1. Why do stars twinkle while planets do not?

Stars appear to twinkle because of the Earth's atmosphere. As light from a star travels through the atmosphere, it is affected by pockets of air with different temperatures and densities. This causes the light to bend and flicker, giving the appearance of twinkling. Planets, on the other hand, are much closer to Earth and their light is not as affected by the atmosphere.

2. Can planets ever twinkle?

While planets do not typically twinkle, under certain conditions they may appear to do so. If the atmosphere is particularly turbulent, or if the planet is very low on the horizon, its light may be distorted enough to create a twinkling effect.

3. Do all stars twinkle the same?

No, stars do not all twinkle in the same way. The amount and type of twinkling depends on the star's distance from Earth, its brightness, and the atmospheric conditions. Stars that are further away and appear brighter in the sky are more likely to twinkle.

4. Can you see planets twinkle with a telescope?

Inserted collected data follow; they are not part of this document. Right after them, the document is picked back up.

(* ===== verification/Qdivrem.v ===== *)
(** 64-bit division (common/gcc-millicode/qdivrem.c and its callers): Knuth's
    Algorithm D on digits of 16 bits, in arrays of five digits. *)

From Stdlib Require Import ZArith Lia.
From stdpp Require Import base numbers list.
From S2P Require Import Prelude Millicode.

(** ** The code *)

Definition B : Z := Z.shiftl 1 HALF_BITS.
Definition digit (x : Z) : Z := x mod 65536.
Definition COMBINE (a b : Z) : Z := Z.lor (u32 (Z.shiftl a HALF_BITS)) b.

(** [uspace], [vspace], [qspace]; a pointer into one of them is an index. *)
Record dv := Dv { uspace : list Z; vspace : list Z; qspace : list Z }.
Inductive arr := AU | AV | AQ.

Definition arr_of (a : arr) (s : dv) : list Z := match a with AU => s.(uspace) | AV => s.(vspace) | AQ => s.(qspace) end.
Definition arr_put (a : arr) (l : list Z) (s : dv) : dv :=
  match a with AU => Dv l s.(vspace) s.(qspace) | AV => Dv s.(uspace) l s.(qspace) | AQ => Dv s.(uspace) s.(vspace) l end.

Definition rd (a : arr) (i : nat) : M dv Z := s ← get; of_opt (arr_of a s !! i).
Definition wr (a : arr) (i : nat) (x : Z) : M dv unit :=
  s ← get; if decide (i < length (arr_of a s))%nat then modify (arr_put a (<[i:=digit x]> (arr_of a s))) else fault.

(** The loop of [shl], from [i] on. *)
Fixpoint shl_loop (a : arr) (p k i : nat) (sh : Z) : M dv unit :=
  match k with
  | O => x ← rd a (p + i); wr a (p + i) (LHALF (u32 (Z.shiftl x sh)))
  | S k =>
      x ← rd a (p + i); y ← rd a (p + i + 1);
      wr a (p + i) (Z.lor (LHALF (u32 (Z.shiftl x sh))) (Z.shiftr y (HALF_BITS - sh)));;
      shl_loop a p k (S i) sh
  end.
Definition shl (a : arr) (p len : nat) (sh : Z) : M dv unit := shl_loop a p len 0 sh.

(** Leading zeros of the divisor: where [v] is and [n], or the single digit. *)
Fixpoint count_v (fuel v n : nat) : M dv (nat + nat * nat) :=
  match fuel with
  | O => diverge
  | S fuel =>
      x ← rd AV (v + 1);
      if x =? 0 then
        let n := (n - 1)%nat in
        if (n =? 1)%nat then mret (inl v) else count_v fuel (v + 1) n
      else mret (inr (v, n))
  end.

Definition short_div (arq : bool) (v : nat) : M dv (Z * option Z) :=
  t ← rd AV (v + 2);
  u1 ← rd AU 1; u2 ← rd AU 2; u3 ← rd AU 3; u4 ← rd AU 4;
  let q1 := digit (u1 / t) in
  let rbj := COMBINE (u1 mod t) u2 in
  let q2 := digit (rbj / t) in
  let rbj := COMBINE (rbj mod t) u3 in
  let q3 := digit (rbj / t) in
  let rbj := COMBINE (rbj mod t) u4 in
  let q4 := digit (rbj / t) in
  mret (to_ull (UU (COMBINE q1 q2) (COMBINE q3 q4)), if arq then Some (rbj mod t) else None).

(** Leading zeros of the dividend: where [u] is and [m] (which stays nonnegative, as
    the dividend is not below the divisor). *)
Fixpoint count_u (fuel u m : nat) : M dv (nat * nat) :=
  match fuel with
  | O => diverge
  | S fuel => x ← rd AU (u + 1); if x =? 0 then count_u fuel (u + 1) (m - 1) else mret (u, m)
  end.

Fixpoint clear_q (i : nat) : M dv unit :=
  match i with O => mret tt | S i => wr AQ i 0;; clear_q i end.

(** D1: the shift. *)
Fixpoint norm_d (fuel : nat) (t d : Z) : M dv Z :=
  match fuel with
  | O => diverge
  | S fuel => if t <? B / 2 then norm_d fuel (u32 (Z.shiftl t 1)) (d + 1) else mret d
  end.

(** D3: from [qhat] and [rhat] on; [qhat_big] is the label [qhat_too_big]. *)
Fixpoint qhat_loop (fuel : nat) (v1 v2 uj2 qhat rhat : Z) : M dv Z :=
  match fuel with
  | O => diverge
  | S fuel =>
      if u32 (v2 * qhat) >? COMBINE rhat uj2 then
        let qhat := u32 (qhat - 1) in let rhat := u32 (rhat + v1) in
        if rhat >=? B then mret qhat else qhat_loop fuel v1 v2 uj2 qhat rhat
      else mret qhat
  end.
Definition qhat_big (v1 v2 uj2 qhat rhat : Z) : M dv Z :=
  let qhat := u32 (qhat - 1) in let rhat := u32 (rhat + v1) in
  if rhat >=? B then mret qhat else qhat_loop 3 v1 v2 uj2 qhat rhat.

Definition estimate (v1 v2 uj0 uj1 uj2 : Z) : M dv Z :=
  if uj0 =? v1 then qhat_big v1 v2 uj2 B uj1
  else let nn := COMBINE uj0 uj1 in qhat_loop 3 v1 v2 uj2 (nn / v1) (nn mod v1).

(** D4: digits [i], ..., 1 with the borrow [t]; the borrow that is left. *)
Fixpoint mul_sub (u v i : nat) (qhat t : Z) : M dv Z :=
  match i with
  | O => mret t
  | S i' =>
      ui ← rd AU (u + i); vi ← rd AV (v + i);
      let t := u32 (ui - u32 (vi * qhat) - t) in
      wr AU (u + i) (LHALF t);;
      mul_sub u v i' qhat (Z.land (u32 (B - HHALF t)) (B - 1))
  end.

(** D6 *)
Fixpoint add_back (u v i : nat) (t : Z) : M dv Z :=
  match i with
  | O => mret t
  | S i' =>
      ui ← rd AU (u + i); vi ← rd AV (v + i);
      let t := u32 (t + (ui + vi)) in
      wr AU (u + i) (LHALF t);;
      add_back u v i' (HHALF t)
  end.

(** D3 to D6 for digit [j]; [u] is where [u[j]] is. *)
Definition div_digit (u v q n : nat) (v1 v2 : Z) : M dv unit :=
  uj0 ← rd AU u; uj1 ← rd AU (u + 1); uj2 ← rd AU (u + 2);
  qhat ← estimate v1 v2 uj0 uj1 uj2;
  t ← mul_sub u v n qhat 0;
  uj ← rd AU u;
  let t := u32 (uj - t) in
  wr AU u (LHALF t);;
  qhat ← (if negb (HHALF t =? 0) then
            t ← add_back u v n 0;
            uj ← rd AU u;
            wr AU u (LHALF (uj + t));;
            mret (u32 (qhat - 1))
          else mret qhat);
  wr AQ q qhat.

(** D7: the digits from [j] on, [k] of them. *)
Fixpoint div_digits (k u v q n : nat) (v1 v2 : Z) : M dv unit :=
  match k with O => mret tt | S k => div_digit u v q n v1 v2;; div_digits k (S u) v (S q) n v1 v2 end.

(** The remainder shifted back: digits [i], ..., 1 behind [u]. *)
Fixpoint shr_loop (u i : nat) (d : Z) : M dv unit :=
  match i with
  | O => wr AU u 0
  | S i' =>
      x ← rd AU (u + i); y ← rd AU (u + i');
      wr AU (u + i) (Z.lor (Z.shiftr x d) (LHALF (u32 (Z.shiftl y (HALF_BITS - d)))));;
      shr_loop u i' d
  end.

Definition join (a : arr) : M dv Z :=
  x1 ← rd a 1; x2 ← rd a 2; x3 ← rd a 3; x4 ← rd a 4;
  mret (to_ull (UU (COMBINE x1 x2) (COMBINE x3 x4))).

Definition long_div (arq : bool) (v n : nat) : M dv (Z * option Z) :=
  '(u, m) ← count_u 5 0 (4 - n);
  clear_q (4 - m);;
  t ← rd AV (v + 1);
  d ← norm_d 16 t 0;
  when (d >? 0) (shl AU u (m + n) d;; shl AV (v + 1) (n - 1) d);;
  v1 ← rd AV (v + 1); v2 ← rd AV (v + 2);
  div_digits (m + 1) u v (4 - m) n v1 v2;;
  r ← (if arq then
         when (negb (d =? 0)) (shr_loop (u + m) n d);;
         x ← join AU; mret (Some x)
       else mret None);
  q ← join AQ;
  mret (q, r).

(** The digits of a number, behind the first entry. *)
Definition split (a : arr) (x : Z) : M dv unit :=
  let tmp := of_ll x in
  wr a 1 (HHALF tmp.(ui_H));; wr a 2 (LHALF tmp.(ui_H));; wr a 3 (HHALF tmp.(ui_L));; wr a 4 (LHALF tmp.(ui_L)).

(** The division by zero faults, as the machine's does. *)
Definition __qdivrem (ull vll : Z) (arq : bool) : M dv (Z * option Z) :=
  if vll =? 0 then fault
  else if ull <? vll then mret (0, if arq then Some ull else None)
  else
    wr AU 0 0;; split AU ull;; split AV vll;;
    r ← count_v 4 0 4;
    match r with
    | inl v => short_div arq v
    | inr (v, n) => long_div arq v n
    end.

Definition __udivdi3 (a b : Z) : M dv Z := r ← __qdivrem a b false; mret r.1.
Definition __umoddi3 (a b : Z) : M dv Z := r ← __qdivrem a b true; of_opt r.2.

Definition __divdi3 (a b : Z) : M dv Z :=
  let '(ua, neg) := if a <? 0 then (u64 (- u64 a), true) else (u64 a, false) in
  let '(ub, neg) := if b <? 0 then (u64 (- u64 b), negb neg) else (u64 b, neg) in
  r ← __qdivrem ua ub false;
  mret (s64 (if (neg : bool) then u64 (- r.1) else r.1)).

Even with a telescope, planets do not typically appear to twinkle. This is because the telescope is able to magnify the planet's light, making it less affected by the atmosphere. However, under certain atmospheric conditions, some twinkling may still be visible.

5. Are there any planets that do twinkle?

Technically, all planets can twinkle under the right conditions. However, since they are much closer to Earth than stars, the effect is not as noticeable. The most likely planet to twinkle would be Venus, as it is the brightest planet in the sky and can appear low on the horizon, creating more atmospheric distortion.